(Saved data entries)
= = = = =
(** *** Errors and milestones *)

Lemma indicesOf_withoutErrors kind (events : list (nat * LoaderEvent E)) :
  (∀ e, kind e = true → countsError e = false) →
  indicesOf kind (withoutErrors events) = indicesOf kind events.
Proof.
  intros Hkind. induction events as [|[index e] events IH]; [done|].
  rewrite indicesOf_cons, <- IH. unfold withoutErrors. cbn [List.filter snd].
  destruct (countsError e) eqn:Herr; cbn [negb].
  - destruct (kind e) eqn:Hk; [|done]. apply Hkind in Hk. congruence.
  - by rewrite indicesOf_cons.
Qed.

Lemma inBatch_withoutErrors n (events : list (nat * LoaderEvent E)) :
  inBatch n events = true → inBatch n (withoutErrors events) = true.
Proof.
  unfold inBatch, withoutErrors. rewrite !forallb_forall.
  intros Hall p Hp%filter_In. apply Hall, Hp.
Qed.

Lemma flags_after (flag : ElementInfo.t E → bool)
    (kind : LoaderEvent E → bool) m (ev1 ev2 : list (nat * LoaderEvent E))
    m1 log1 m2 log2 :
  (∀ events j info, flag (infoAfter events j info) =
                    flag info || bool_decide (j ∈ indicesOf kind events)) →
  indicesOf kind ev1 = indicesOf kind ev2 →
  Delivered m ev1 m1 log1 →
  Delivered m ev2 m2 log2 →
  flag <$> elementInfos m1 = flag <$> elementInfos m2.
Proof.
  intros Hflag Heq D1 D2. apply list_eq. intros j.
  rewrite !list_lookup_fmap.
  rewrite (delivered_infos _ _ _ _ D1), (delivered_infos _ _ _ _ D2).
  destruct (elementInfos m !! j) as [info|]; [|done]. cbn.
  by rewrite !Hflag, Heq.
Qed.
(** Every record of the canonical table comes from one raw row that
    coerces completely, in the order of the raw rows. *)
Lemma clean_normalized (raw : RawFrame) (cm : list (string * string)) (t : Table) :
  clean raw cm = Ok t ->
  let cols := apply_mapping cm (columns raw) in
  Forall2 (fun row r => normalized (coerced to_numeric_str cols row) r)
          (List.filter (fun row => complete (coerced to_numeric_str cols row))
                       (rows raw))
          (rows t).
Proof.
  intros H cols. destruct (clean_rows raw cm t H) as [_ Hrows].
  fold cols in Hrows. rewrite Hrows. clear Hrows H.
  set (b := Nat.eqb _ 1). clearbody b.
  set (f := coerced to_numeric_str cols).
  assert (Hp : forall l, Forall2 (fun row r => normalized (f row) r)
                 (List.filter (fun row => complete (f row)) l)
                 (map derive (map guard_row (List.filter complete (map f l))))).
  { induction l as [|row l IH]; simpl; [constructor|].
    destruct (complete (f row)); simpl; [constructor|]; auto.
    repeat split. }
  specialize (Hp (rows raw)).
  pose proof (convert_dates_pointwise b
    (map derive (map guard_row (List.filter complete (map f (rows raw)))))) as Hc.
  revert Hp Hc.
  generalize (convert_dates to_datetime b
    (map derive (map guard_row (List.filter complete (map f (rows raw)))))).
  generalize (map derive (map guard_row (List.filter complete (map f (rows raw))))).
  generalize (List.filter (fun row => complete (f row)) (rows raw)).
  intros l1 l2 l3 H12. revert l3.
  induction H12 as [|row x l1 l2 Hx H12 IH]; intros l3 H23; inversion H23; subst.
  - constructor.
  - constructor; auto. eapply normalized_measures; eauto.
Qed.

(** C1 (as amended). Every record of the canonical table comes from a
    row whose impressions, clicks and spend all coerced to numbers; the
    guard, applied after the null rows are dropped, turns an
    impressions or clicks value of exactly 0 into 1 and a spend of
    exactly 0 into 0.01 and keeps every other value, so the three
    fields are never null and never zero.  Impressions and clicks are
    at least 1 when the coerced value is a non-negative whole number,
    and spend is at least 0.01 when the coerced spend is 0 or at least
    0.01. *)
Theorem guard_replaces_exact_zeros (raw : RawFrame) (cm : list (string * string))
    (t : Table) :
  clean raw cm = Ok t ->
  let cols := apply_mapping cm (columns raw) in
  Forall2 (fun row r => guard_outcome (coerced to_numeric_str cols row) r)
          (List.filter (fun row => complete (coerced to_numeric_str cols row))
                       (rows raw))
          (rows t).
Proof.
  intros H cols. pose proof (clean_normalized raw cm t H) as Hn.
  fold cols in Hn. apply Forall2_filter_l in Hn.
  eapply Forall2_impl; [|exact Hn]. clear Hn.
  intros row r [Hc (_ & Hi & Hk & Hs & _)].
  destruct (complete_inv _ Hc) as (i & k & s & Ei & Ek & Es).
  rewrite Ei in Hi. rewrite Ek in Hk. rewrite Es in Hs.
  destruct (guard_some 1 i) as (i' & Gi & Hgi & Hnzi); [easy|].
  destruct (guard_some 1 k) as (k' & Gk & Hgk & Hnzk); [easy|].
  destruct (guard_some 0.01 s) as (s' & Gs & Hgs & Hnzs); [easy|].
  exists i, k, s, i', k', s'.
  repeat split; try congruence; try (apply Hgi); try (apply Hgk); try (apply Hgs).
  - now apply (guarded_whole i i').
  - now apply (guarded_whole k k').
  - intros [Hz|Hle].
    + destruct Hgs as [Hgs _]. rewrite (Hgs Hz). apply Qle_refl.
    + destruct (Qeq_dec s 0) as [Hz|Hz].
      * destruct Hgs as [Hgs _]. rewrite (Hgs Hz). apply Qle_refl.
      * destruct Hgs as [_ Hgs]. now rewrite (Hgs Hz).
Qed.

Lemma clean_on_rows (raw : RawFrame) (cm : list (string * string)) (t : Table)
    (rows' : list (list cell)) :
  clean raw cm = Ok t ->
  let cols := apply_mapping cm (columns raw) in
  clean (mkFrame (columns raw) rows') cm =
  Ok (mkFrame (columns t)
        (convert_dates to_datetime
           (Nat.eqb (List.length (positions "date" cols)) 1)
           (map derive (map guard_row
              (List.filter complete (map (coerced to_numeric_str cols) rows')))))).
Proof.
  intros H cols. unfold clean, clean_and_prepare_data in *. simpl columns.
  fold cols in H. fold cols.
  destruct (missing_required cols) as [c|]; [discriminate|].
  destruct (series "spend" cols) as [i_s| |] eqn:Es; try discriminate.
  destruct (series "impressions" cols) as [i_i| |] eqn:Ei; try discriminate.
  destruct (series "clicks" cols) as [i_c| |] eqn:Ec; try discriminate.
  apply series_idx in Es, Ei, Ec. subst.
  unfold coerced. simpl in *.
  destruct (in_columns "revenue" cols).
  - destruct (series "revenue" cols) as [i_r| |] eqn:Er; try discriminate.
    apply series_idx in Er. subst. simpl in *. inversion H. reflexivity.
  - simpl in *. inversion H. reflexivity.
Qed.


(** C6. A row whose impressions, clicks or spend does not coerce to a
    number has no record in the canonical table; the rows where all
    three coerce are retained, one record each, in their order.  The
    table, and with it every total, average, rollup and selection
    computed from it, is the one obtained from the raw rows without the
    dropped ones. *)
Theorem uncoercible_rows_are_dropped (raw : RawFrame) (cm : list (string * string))
    (t : Table) :
  clean raw cm = Ok t ->
  let cols := apply_mapping cm (columns raw) in
  let kept := List.filter (numeric_row to_numeric_str cols) (rows raw) in
  Forall2 (fun row r => normalized (coerced to_numeric_str cols row) r)
          kept (rows t) /\
  List.length (rows t) = List.length kept /\
  clean (mkFrame (columns raw) kept) cm = Ok t.
Proof.
  intros H cols kept.
  pose proof (clean_normalized raw cm t H) as Hn. fold cols in Hn.
  change (List.filter (fun row => complete (coerced to_numeric_str cols row))
                      (rows raw)) with kept in Hn.
  split; [exact Hn|]. split.
  - symmetry. eapply Forall2_length; eauto.
  - rewrite (clean_on_rows raw cm t kept H). fold cols.
    destruct (clean_rows raw cm t H) as [_ Hrows]. fold cols in Hrows.
    unfold kept.
    change (numeric_row to_numeric_str cols)
      with (fun row => complete (coerced to_numeric_str cols row)).
    rewrite filter_map_filter, <- Hrows. now destruct t.
Qed.

(** The spend of every record is coerced from the textual form of its
    cell with every dollar sign and comma removed. *)
Lemma spend_text_is_stripped (raw : RawFrame) (cm : list (string * string))
    (t : Table) :
  clean raw cm = Ok t ->
  let cols := apply_mapping cm (columns raw) in
  Forall2 (fun row r =>
             spend r = guard 0.01
               (to_numeric_str
                  (strip_currency (astype_str (at_col (idx "spend" cols) row)))))
          (List.filter (numeric_row to_numeric_str cols) (rows raw)) (rows t).
Proof.
  intros H cols.
  pose proof (clean_normalized raw cm t H) as Hn. fold cols in Hn.
  eapply Forall2_impl; [|exact Hn].
  intros row r (_ & _ & _ & Hs & _). rewrite Hs.
  unfold coerced, coerce_row, clean_spend. simpl.
  now rewrite str_replace_strip.
Qed.



End NormalizerFacts.


Lemma guard_replaces_exact_zeros_witness :
  exists t,
    clean_and_prepare_data parse_decimal keep_dates raw_zeros
      (check_data_columns raw_zeros) = Ok t /\
    Forall2 (fun row r =>
               guard_outcome
                 (coerced parse_decimal
                    (apply_mapping (check_data_columns raw_zeros) (columns raw_zeros))
                    row) r)
            (rows raw_zeros) (rows t).
Proof.
  eexists. split; [reflexivity|].
  exact (guard_replaces_exact_zeros parse_decimal keep_dates raw_zeros
           (check_data_columns raw_zeros) _ eq_refl).
Defined.

(** C1 (as stated) fails: a spend of half a cent is kept as it is, below
    the bound of one cent. *)
Lemma small_spend_stays_below_one_cent :
  exists t,
    clean_and_prepare_data parse_decimal keep_dates raw_small_spend
      (check_data_columns raw_small_spend) = Ok t /\
    ~ Forall guard_bounds (rows t).
Proof.
  eexists. split; [reflexivity|].
  intros H. inversion H as [|r l Hr _]; subst.
  destruct Hr as (i & k & s & _ & _ & Hs & _ & _ & Hle).
  inversion Hs; subst. vm_compute in Hle. now apply Hle.
Qed.



Lemma uncoercible_rows_are_dropped_witness :
  exists t,
    clean_and_prepare_data parse_decimal keep_dates scenario_f
      (check_data_columns scenario_f) = Ok t /\
    let cols := apply_mapping (check_data_columns scenario_f) (columns scenario_f) in
    let kept := List.filter (numeric_row parse_decimal cols) (rows scenario_f) in
    Forall2 (fun row r => normalized (coerced parse_decimal cols row) r)
            kept (rows t) /\
    List.length (rows t) = List.length kept /\
    clean_and_prepare_data parse_decimal keep_dates
      (mkFrame (columns scenario_f) kept) (check_data_columns scenario_f) = Ok t.
Proof.
  eexists. split; [reflexivity|].
  exact (uncoercible_rows_are_dropped parse_decimal keep_dates scenario_f
           (check_data_columns scenario_f) _ eq_refl).
Defined.

(** Scenario F: the row with the non-numeric click count is absent from
    the canonical table, the other two are present. *)
Example scenario_f_rows :
  exists t,
    clean_and_prepare_data parse_decimal keep_dates scenario_f
      (check_data_columns scenario_f) = Ok t /\
    map campaign (rows t) = [Some "CampaignX"; Some "CampaignZ"].
Proof.
  eexists. split; reflexivity.
Qed.



(** C8. Before coercion every dollar sign and comma is removed from the
    textual form of the spend: the two replacements of the source amount
    to that removal, and the spend of every record is coerced from the
    stripped text.  On the table of scenario E the spend "$1,250.00" is
    read as 1250 and its record is retained. *)
Theorem spend_is_stripped_before_coercion :
  (forall s, str_replace "," "" (str_replace "$" "" s) = strip_currency s) /\
  (forall to_numeric_str to_datetime raw cm t,
      clean_and_prepare_data to_numeric_str to_datetime raw cm = Ok t ->
      let cols := apply_mapping cm (columns raw) in
      Forall2 (fun row r =>
                 spend r = guard 0.01
                   (to_numeric_str
                      (strip_currency (astype_str (at_col (idx "spend" cols) row)))))
              (List.filter (numeric_row to_numeric_str cols) (rows raw))
              (rows t)) /\
  strip_currency "$1,250.00" = "1250.00" /\
  (forall to_datetime,
      exists t r s,
        clean_and_prepare_data parse_decimal to_datetime scenario_e
          (check_data_columns scenario_e) = Ok t /\
        rows t = [r] /\ spend r = Some s /\ s == 1250).
Proof.
  split; [exact str_replace_strip|].
  split; [exact spend_text_is_stripped|].
  split; [reflexivity|].
  intros td.
  assert (Hok : exists t, clean_and_prepare_data parse_decimal td scenario_e
                            (check_data_columns scenario_e) = Ok t)
    by (eexists; reflexivity).
  destruct Hok as [t Ht]. exists t.
  pose proof (clean_normalized parse_decimal td scenario_e _ t Ht) as Hn.
  simpl in Hn. inversion Hn as [|row r l l' Hr Hl Erow Et]; subst.
  inversion Hl; subst.
  destruct Hr as (_ & _ & _ & Hs & _).
  eval_rhs Hs.
  exists r. eexists.
  split; [exact Ht|]. split; [now symmetry|]. split; [exact Hs|reflexivity].
Qed.
Definition grown_world : World :=
  mkWorld {[ "HOME" := home ]}
          {[ segment_file := segment ++ repeat x00 79 ]} [] [] [].

(** A store as the specification gives its example: heights 0 to 3
    committed in one segment, height 4 not yet there. *)
Definition store : Store.HeaderStore :=
  Store.mkStore [Store.mkSegment 2000 (header ++ header ++ header ++ header)]
                (Store.mkIndex 2000 (Some 3)).

(** A stand-in for hashlib, to exercise the branch the search script takes
    on a match (no header with the mystery hash is at hand): inputs whose
    first byte is zero are left as they are, every other input is sent to
    the digest that displays as [mystery_hash]. *)
Definition mystery_digest : list byte := rev (default [] (unhex mystery_hash)).

Definition oracle : Hashlib :=
  {| sha256 := fun x =>
       if Byte.eqb (hd x00 x) x00 then x else mystery_digest |}.

End Demo.

(** * Properties *)

Import Py Os Report Run.
Local Open Scope py_scope.

(** ** Each script realises its report *)

Lemma effect_nil w : effect w [] [] [] = w.
Proof. destruct w; unfold effect; simpl. by rewrite !app_nil_r. Qed.

Lemma effect_effect w o c h o' c' h' :
  effect (effect w o c h) o' c' h' = effect w (o ++ o') (c ++ c') (h ++ h').
Proof. unfold effect; simpl. by rewrite !app_assoc. Qed.

Section Refinement.
Context `{Hashlib}.

Lemma emits_ret {A} (a : A) : emits (ret a) a [] [].
Proof. intros w. unfold ret. by rewrite effect_nil. Qed.

Lemma emits_print s : emits (print s) tt [s] [].
Proof. intros w. unfold print, effect. simpl. by rewrite !app_nil_r. Qed.

Lemma emits_sha x : emits (sha256_digest x) (sha256 x) [] [x].
Proof. intros w. unfold sha256_digest, effect. simpl. by rewrite !app_nil_r. Qed.

Lemma emits_bind {A B} (m : M A) (k : A -> M B) a b o h o' h' :
  emits m a o h -> emits (k a) b o' h' -> emits (bind m k) b (o ++ o') (h ++ h').
Proof.
  intros Hm Hk w. unfold bind. rewrite Hm, Hk, effect_effect. reflexivity.
Qed.

Lemma emits_eq {A} (m : M A) a o h o' h' :
  emits m a o h -> o = o' -> h = h' -> emits m a o' h'.
Proof. by intros ? <- <-. Qed.

Lemma emits_for {S} (body : nat -> S -> M S) (f : nat -> S -> S)
    (out : nat -> list string) (hs : nat -> list (list byte)) :
  (forall i s, emits (body i s) (f i s) (out i) (hs i)) ->
  forall l s,
    emits (for_ l body s) (fold_left (fun s i => f i s) l s)
          (flat_map out l) (flat_map hs l).
Proof.
  intros Hb l. induction l as [|i l IH]; intros s; simpl.
  - apply emits_ret.
  - eapply emits_bind; [apply Hb | apply IH].
Qed.



Lemma emits_seq {A B} (m : M A) (k : A -> M B) a b o h o' h' oo hh :
  emits m a o h -> emits (k a) b o' h' ->
  oo = o ++ o' -> hh = h ++ h' -> emits (bind m k) b oo hh.
Proof. intros Hm Hk -> ->. by eapply emits_bind. Qed.

Lemma emits_loop (body : nat -> unit -> M unit)
    (out : nat -> string) (data : list byte) :
  (forall i, emits (body i tt) tt [out i] [record data i; sha256 (record data i)]) ->
  forall l, emits (for_ l body tt) tt (map out l) (hashed_at data l).
Proof.
  intros Hb l. induction l as [|i l IH]; simpl.
  - apply emits_ret.
  - eapply emits_seq; [apply Hb | apply IH | reflexivity | reflexivity].
Qed.
(** As long as some handler has not returned, some handler can take a
    step. *)
Lemma handler_enabled w i p :
  reachable w →
  threads w !! i = Some p → finished p = false →
  ∃ j q q' s', threads w !! j = Some q ∧ thread_step q (svc w) = Some (q', s').
Proof.
  intros Hreach Hi Hfin.
  pose proof (reachable_invariant w Hreach) as Hinv.
  destruct (reading p || writing p) eqn:Hin.
  { destruct (inside_enabled p (svc w) Hin) as (q' & s' & Hstep).
    by exists i, p, q', s'. }
  destruct (writer (mu (svc w))) eqn:Hws.
  - (* no writer: the handler itself moves *)
    pose proof (inv_readers w Hinv) as Hr.
    pose proof (inv_pending w Hinv) as Hq. rewrite Hws in Hq.
    pose proof (inv_sound w Hinv) as Hp.
    pose proof (tally_lookup pending _ _ _ Hi) as Hpi.
    pose proof (tally_lookup panicking _ _ _ Hi) as Hpp.
    exists i, p.
    destruct p; try discriminate; cbn [pending panicking isPending bit] in *;
      try lia; cbn [thread_step];
      unfold after, mu_RLock, mu_Lock_announce, Go.RLock, Go.Lock_announce;
      rewrite Hws; by eexists _, _.
  - by apply pending_enabled.
  - (* a writer inside: it moves *)
    pose proof (inv_writer w Hinv) as Hw. rewrite Hws in Hw. cbn [isHeld bit] in Hw.
    destruct (tally_positive writing (threads w) ltac:(lia)) as (j & q & Hj & Hwq).
    destruct (inside_enabled q (svc w)) as (q' & s' & Hstep).
    { rewrite Hwq. apply orb_true_r. }
    by exists j, q, q', s'.
Qed.

(** X12 (no deadlock).  In every state that the process can reach, as long
    as some request has not been answered, some handler can take its next
    step: the handlers never all wait for each other. *)
Theorem no_deadlock w i p :
  reachable w →
  threads w !! i = Some p → finished p = false →
  ∃ j q q' s',
    threads w !! j = Some q
    ∧ thread_step q (svc w) = Some (q', s')
    ∧ step w {| svc := s'; threads := <[j := q']> (threads w) |}.
Proof.
  intros Hreach Hi Hfin.
  destruct (handler_enabled w i p Hreach Hi Hfin) as (j & q & q' & s' & Hj & Hs).
  exists j, q, q', s'. split; [exact Hj|]. split; [exact Hs|].
  by apply (step_handler w j q q' s' (reachable_alive w Hreach)).
Qed.

End Progress.

Section Completion.
Import FlagStore Concurrent.

Implicit Types (l : list pc) (p q : pc) (w : world).

(** A state with a writer inside and a reader at the door. *)
Lemma writer_inside_reachable :
  reachable
    {| svc := {| flags := make;
                 mu := {| readerCount := 0; writer := WriterHeld |} |};
       threads := [SetLocked "beta" true; GetEntry "beta"] |}.
Proof.
  pose (w1 := {| svc := newService; threads := [SetEntry "beta" true] |}).
  pose (w2 := {| svc := newService;
                 threads := [SetEntry "beta" true; GetEntry "beta"] |}).
  pose (w3 := {| svc := {| flags := make;
                           mu := {| readerCount := 0; writer := WriterPending |} |};
                 threads := [SetPending "beta" true; GetEntry "beta"] |}).
  apply (reachable_step w3).
  - apply (reachable_step w2).
    + apply (reachable_step w1).
      * apply (reachable_step init _ reachable_init
                 (step_request init (CallSet Background "beta" true) eq_refl)).
      * apply (step_request w1 (CallGet Background "beta") eq_refl).
    + apply (step_handler w2 0 (SetEntry "beta" true) (SetPending "beta" true));
        reflexivity.
  - apply (step_handler w3 0 (SetPending "beta" true) (SetLocked "beta" true));
      reflexivity.
Qed.

Lemma no_deadlock_witness :
  let w := {| svc := {| flags := make;
                        mu := {| readerCount := 0; writer := WriterHeld |} |};
              threads := [SetLocked "beta" true; GetEntry "beta"] |} in
  thread_step (GetEntry "beta") (svc w) = None
  ∧ ∃ j q q' s',
      threads w !! j = Some q
      ∧ thread_step q (svc w) = Some (q', s')
      ∧ step w {| svc := s'; threads := <[j := q']> (threads w) |}.
Proof.
  intros w. split; [reflexivity|].
  apply (no_deadlock w 1 (GetEntry "beta") writer_inside_reachable);
    reflexivity.
Defined.

(** A step that does not end in a panic brings the handler one step closer
    to its return. *)
Lemma step_closer q q' (s s' : featureFlagService) :
  thread_step q s = Some (q', s') → panicking q' = false →
  remaining q = S (remaining q').
Proof.
  destruct q; cbn [thread_step]; unfold after; intros H Hp;
    repeat match type of H with
           | context [match ?c s with _ => _ end] => destruct (c s) as [[]| | |]
           | context [match ?c s with _ => _ end] => destruct (c s) as [| | |]
           end;
    try discriminate H; injection H as <- _; try discriminate Hp; reflexivity.
Qed.
(** * Phone-call reminder bot: the time parser, the reminder queue and the
      reminder worker

    A shallow embedding of [TimeParser] (src/utils/timeParser.ts),
    [ReminderQueue.cancelReminder] (src/queue/ReminderQueue.ts) and the retry
    path of [ReminderWorker] (src/worker/ReminderWorker.ts), with the facts
    that hold of them.

    Further on come [ReminderQueue.addReminder], the texts and phone numbers
    of [TwilioService] (src/twilio/TwilioService.ts), the synchronisation of
    [GoogleCalendarService] (src/calendar/GoogleCalendarService.ts), the
    reminder commands of [DiscordBot] (src/bot/DiscordBot.ts), the older
    worker that calls on completed jobs, and the server report that
    [RedisConnection] (src/queue/RedisConnection.ts) reads.

    The program is TypeScript.  Its numbers are IEEE-754 doubles, its strings
    are sequences of code units, [Date] reads the system clock and works in
    the local time zone.  The embedding keeps each of these:
    - [number] is an integer-valued double, an infinity or NaN, and the
      operators of the source round as the machine does ([toNumber]);
    - a string is a Rocq [string], read as code units 0..255 (Latin-1);
    - reading the clock is an effect, threaded through the [Clock] monad;
    - the zone is a parameter [LocalTZA], as in ECMA-262;
    - moment.js, BullMQ and Twilio are outside the repository and appear as
      parameters. *)

From Stdlib Require Import ZArith Bool List Ascii String Lia.
From Stdlib Require Import DecimalString DecimalZ.
From Stdlib Require Import Floats Uint63.
Import ListNotations.

Open Scope string_scope.
Open Scope Z_scope.

(* ================================================================== *)
(** * The JavaScript values the program computes with                  *)
(* ================================================================== *)

Module JS.

(** ** Numbers *)

(** A JavaScript number, as far as this program can produce one: every finite
    value met here is an integer (no operator of the parser yields a
    fraction), so a finite double is the integer it denotes. *)
Inductive number : Type :=
| Num (z : Z)
| PosInf
| NegInf
| NaN.

(** The largest magnitude below which every integer is a double. *)
Definition two53 : Z := 9007199254740992.

(** Finite doubles stay below 2^1024. *)
Definition overflowBound : Z := Z.shiftl 1 1024.

(** Round a non-negative integer to 53 significant bits, ties to even. *)
Definition roundMagnitude (m : Z) : Z :=
  if m <? two53 then m
  else
    let e := Z.log2 m - 52 in
    let q := Z.shiftr m e in
    let r := m - Z.shiftl q e in
    let half := Z.shiftl 1 (e - 1) in
    let q' := if r <? half then q
              else if half <? r then q + 1
              else if Z.even q then q else q + 1 in
    Z.shiftl q' e.
(** * Structural document editing: the Google Docs service of the MCP server

    A shallow embedding of [src/services/DocumentService.ts].  The service
    talks to the Docs backend through two calls, [documents.get] and
    [documents.batchUpdate]; both are kept abstract ([DocsApi]) and every call
    the service makes is recorded, in order, in the run state, so that the
    theorems speak about the batches that are really submitted. *)

From Stdlib Require Import ZArith NArith List String Ascii Bool Lia.
From Stdlib Require Import Permutation Sorted QArith.
Import ListNotations.
Local Open Scope Z_scope.

(** ** JavaScript values *)

(** A JS string is a sequence of UTF-16 code units; [length] counts them. *)
Definition jsstring := list N.

Definition js (s : string) : jsstring :=
  List.map N_of_ascii (list_ascii_of_string s).

Definition js_length (s : jsstring) : Z := Z.of_nat (List.length s).

(** WhiteSpace and LineTerminator code units, as stripped by
    [String.prototype.trim]. *)
Definition isWhiteSpace (c : N) : bool :=
  (((9 <=? c) && (c <=? 13)) || (c =? 32) || (c =? 160) || (c =? 5760)
   || ((8192 <=? c) && (c <=? 8202)) || (c =? 8232) || (c =? 8233)
   || (c =? 8239) || (c =? 8287) || (c =? 12288) || (c =? 65279))%N.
= = = = =
Exercise objective: Look through the records for the string "countsError". Copy every line that has it.

Answer:
  (∀ e, kind e = true → countsError e = false) →
  destruct (countsError e) eqn:Herr; cbn [negb].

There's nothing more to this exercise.